■ EXERCISE DESCRIPTION: Set out exactly, line by line, the stretch of data below that begins at the line containing "state as the history of the link." and ends at the line containing "and [unsigned] are", with both ends kept.

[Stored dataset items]
(** * Family import: reconciliation of the benefit and enrollment extracts

    A shallow embedding of [backend/src/models/families.ts]: the progress
    report registry, the schema checks, and the import pipeline
    [importFamilyFromCadAndSislameCSV] (key deduplication, eligibility filter,
    accent stripping, split-dependent detection, cross-reference loop,
    duplicate-resolution loop, persistence). *)

From Stdlib Require Import List String Ascii ZArith Bool Arith Lia QArith.
From Stdlib Require Import DecimalString.
From Equations Require Import Equations.
Import ListNotations.

Local Close Scope Q_scope.
Local Open Scope string_scope.
Local Open Scope list_scope.

(** ** JavaScript values used by the pipeline *)

(** A CSV row as produced by [csvtojson] with [flatKeys]: an object whose
    values are strings, kept in insertion order (column names that look like
    array indices, which JavaScript enumerates first, are not modelled). *)
Definition Row := list (string * string).
Definition FamilyItem := Row.
Definition SislameItem := Row.

(** [item[k]]: [None] is [undefined]. *)
Fixpoint get (k : string) (r : Row) : option string :=
  match r with
  | [] => None
  | (k', v) :: t => if String.eqb k k' then Some v else get k t
  end.

(** [{...r, k: v}] and property assignment: overwrite in place, else append. *)
Fixpoint set (k v : string) (r : Row) : Row :=
  match r with
  | [] => [(k, v)]
  | (k', v') :: t => if String.eqb k k' then (k', v) :: t else (k', v') :: set k v t
  end.

(** [Object.keys(item)]. *)
Definition keys (r : Row) : list string := map fst r.

(** How a template literal renders a possibly undefined string. *)
Definition tpl (x : option string) : string :=
  match x with Some s => s | None => "undefined" end.

(** [===] on values that are strings or [undefined]. *)
Definition strictEq (a b : option string) : bool :=
  match a, b with
  | Some x, Some y => String.eqb x y
  | None, None => true
  | _, _ => false
  end.

(** [Array.prototype.join]. *)
Fixpoint join (sep : string) (l : list string) : string :=
  match l with
  | [] => ""
  | [x] => x
  | x :: t => x ++ sep ++ join sep t
  end.

(** [Array.prototype.findIndex]; [None] is [-1]. *)
Fixpoint findIndex {A} (p : A -> bool) (l : list A) : option nat :=
  match l with
  | [] => None
  | x :: t => if p x then Some 0 else option_map S (findIndex p t)
  end.

(** [lodash/uniqBy]: first occurrence of every key, in order. *)
Fixpoint uniqByFrom {A K} (eqb : K -> K -> bool) (f : A -> K) (seen : list K) (l : list A) : list A :=
  match l with
  | [] => []
  | x :: t =>
      if existsb (eqb (f x)) seen then uniqByFrom eqb f seen t
      else x :: uniqByFrom eqb f (f x :: seen) t
  end.

Definition uniqBy {A K} (eqb : K -> K -> bool) (f : A -> K) (l : list A) : list A :=
  uniqByFrom eqb f [] l.

(** A calendar day, all that the format [DD/MM/YYYY] carries. *)
Record CalDate := { year : Z; month : Z; day : Z }.

(** A JavaScript [Date]: a valid instant or [Invalid Date] (time value NaN). *)
Inductive JsDate := ValidDate (d : CalDate) | InvalidDate.

(** [moment.toDate()]: an invalid moment gives [Invalid Date]. *)
Definition toDate (m : option CalDate) : JsDate :=
  match m with Some d => ValidDate d | None => InvalidDate end.

(** [City['id']] is [number | string]. *)
Inductive CityId := CityNum (n : Z) | CityStr (s : string).

Definition cityEqb (a b : CityId) : bool :=
  match a, b with
  | CityNum x, CityNum y => Z.eqb x y
  | CityStr x, CityStr y => String.eqb x y
  | _, _ => false
  end.

(** ** Import report registry (lines 19-97) *)

Inductive Status :=
| Idle | Completed | Failed | ReadingFiles | FilteringData | Saving | ComparingData.

Record ImportReport := {
  status : Status;
  message : option string;
  percentage : option Q;
  cityId : option CityId;
  inProgress : option bool
}.

(** A report literal [{ status }] with every optional field absent. *)
Definition report (s : Status) : ImportReport :=
  {| status := s; message := None; percentage := None; cityId := None; inProgress := None |}.

Definition ofCity (c : CityId) (r : ImportReport) : bool :=
  match cityId r with Some c' => cityEqb c' c | None => false end.

Definition getImportReport (importReportList : list ImportReport) (c : CityId) : ImportReport :=
  match find (ofCity c) importReportList with
  | None => {| status := Idle; message := None; percentage := None;
               cityId := Some c; inProgress := Some false |}
  | Some importReport => importReport
  end.

(** [list.splice(index, 1)]. *)
Fixpoint splice1 {A} (index : nat) (l : list A) : list A :=
  match l, index with
  | [], _ => []
  | _ :: t, O => t
  | x :: t, S i => x :: splice1 i t
  end.
(** * SSD1306lite: the bit-banged two-wire link and the display operations

    A shallow embedding of [ssd1306lite.cpp] / [ssd1306lite.h].  The driver
    owns one flag ([fInvertData]) and two pins of the AVR port C.  Every
    method returns [void], so a method is a function from machine state to
    machine state; the sequence of pin writes it performs is kept in the
    state as the history of the link.

    Integers are [Z].  A [uint8_t] variable holds a value in 0..255 and every
    assignment to one that can leave that range is written with [u8].  [int]
    and [unsigned] are 16 bits wide on the AVR; the [int] expressions of the
    driver ([startRow + rows], [c * 16 + 8 + ix], [(row - startRow) *
    imageColumns], ...) stay far below 2^15 for [uint8_t] operands, so they
    are plain integer expressions here. *)

From Equations Require Import Equations.
From Stdlib Require Import ZArith List Bool String Ascii Lia.
Import ListNotations.

Local Open Scope Z_scope.

(* ===================================================================== *)
(** ** Machine integers *)

(** Conversion of an [int] value to [uint8_t]. *)
Definition u8 (x : Z) : Z := x mod 256.

(** Iterations left to a counter [i] that runs up to [limit]: the measure
    under which the counted loops of the driver terminate. *)
Definition below (limit i : Z) : nat := Z.to_nat (limit - i).
Arguments below : simpl never.

(* ===================================================================== *)
(** ** The two signal lines *)

(** One entry of the link history for each call of the six [inline]
    pin functions of the source. *)
Inductive pin_write : Type :=
| W_SCL_MODE_OUTPUT
| W_SDA_MODE_OUTPUT
| W_SCL_high
| W_SCL_low
| W_SDA_high
| W_SDA_low.

(** Bit numbers of the two pins inside port C ([PC5], [PC4] of the AVR
    device header; Arduino pins A5 and A4). *)
Definition SCL_PIN : Z := 5.
Definition SDA_PIN : Z := 4.

(** The registers the driver touches, the driver object's only field, and
    the history of pin writes. *)
Record state : Type := mkState {
  DDRC : Z;
  PORTC : Z;
  fInvertData : bool;
  wire : list pin_write
}.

■ EXERCISE RESPONSE:
    state as the history of the link.

    Integers are [Z].  A [uint8_t] variable holds a value in 0..255 and every
    assignment to one that can leave that range is written with [u8].  [int]
    and [unsigned] are 16 bits wide on the AVR; the [int] expressions of the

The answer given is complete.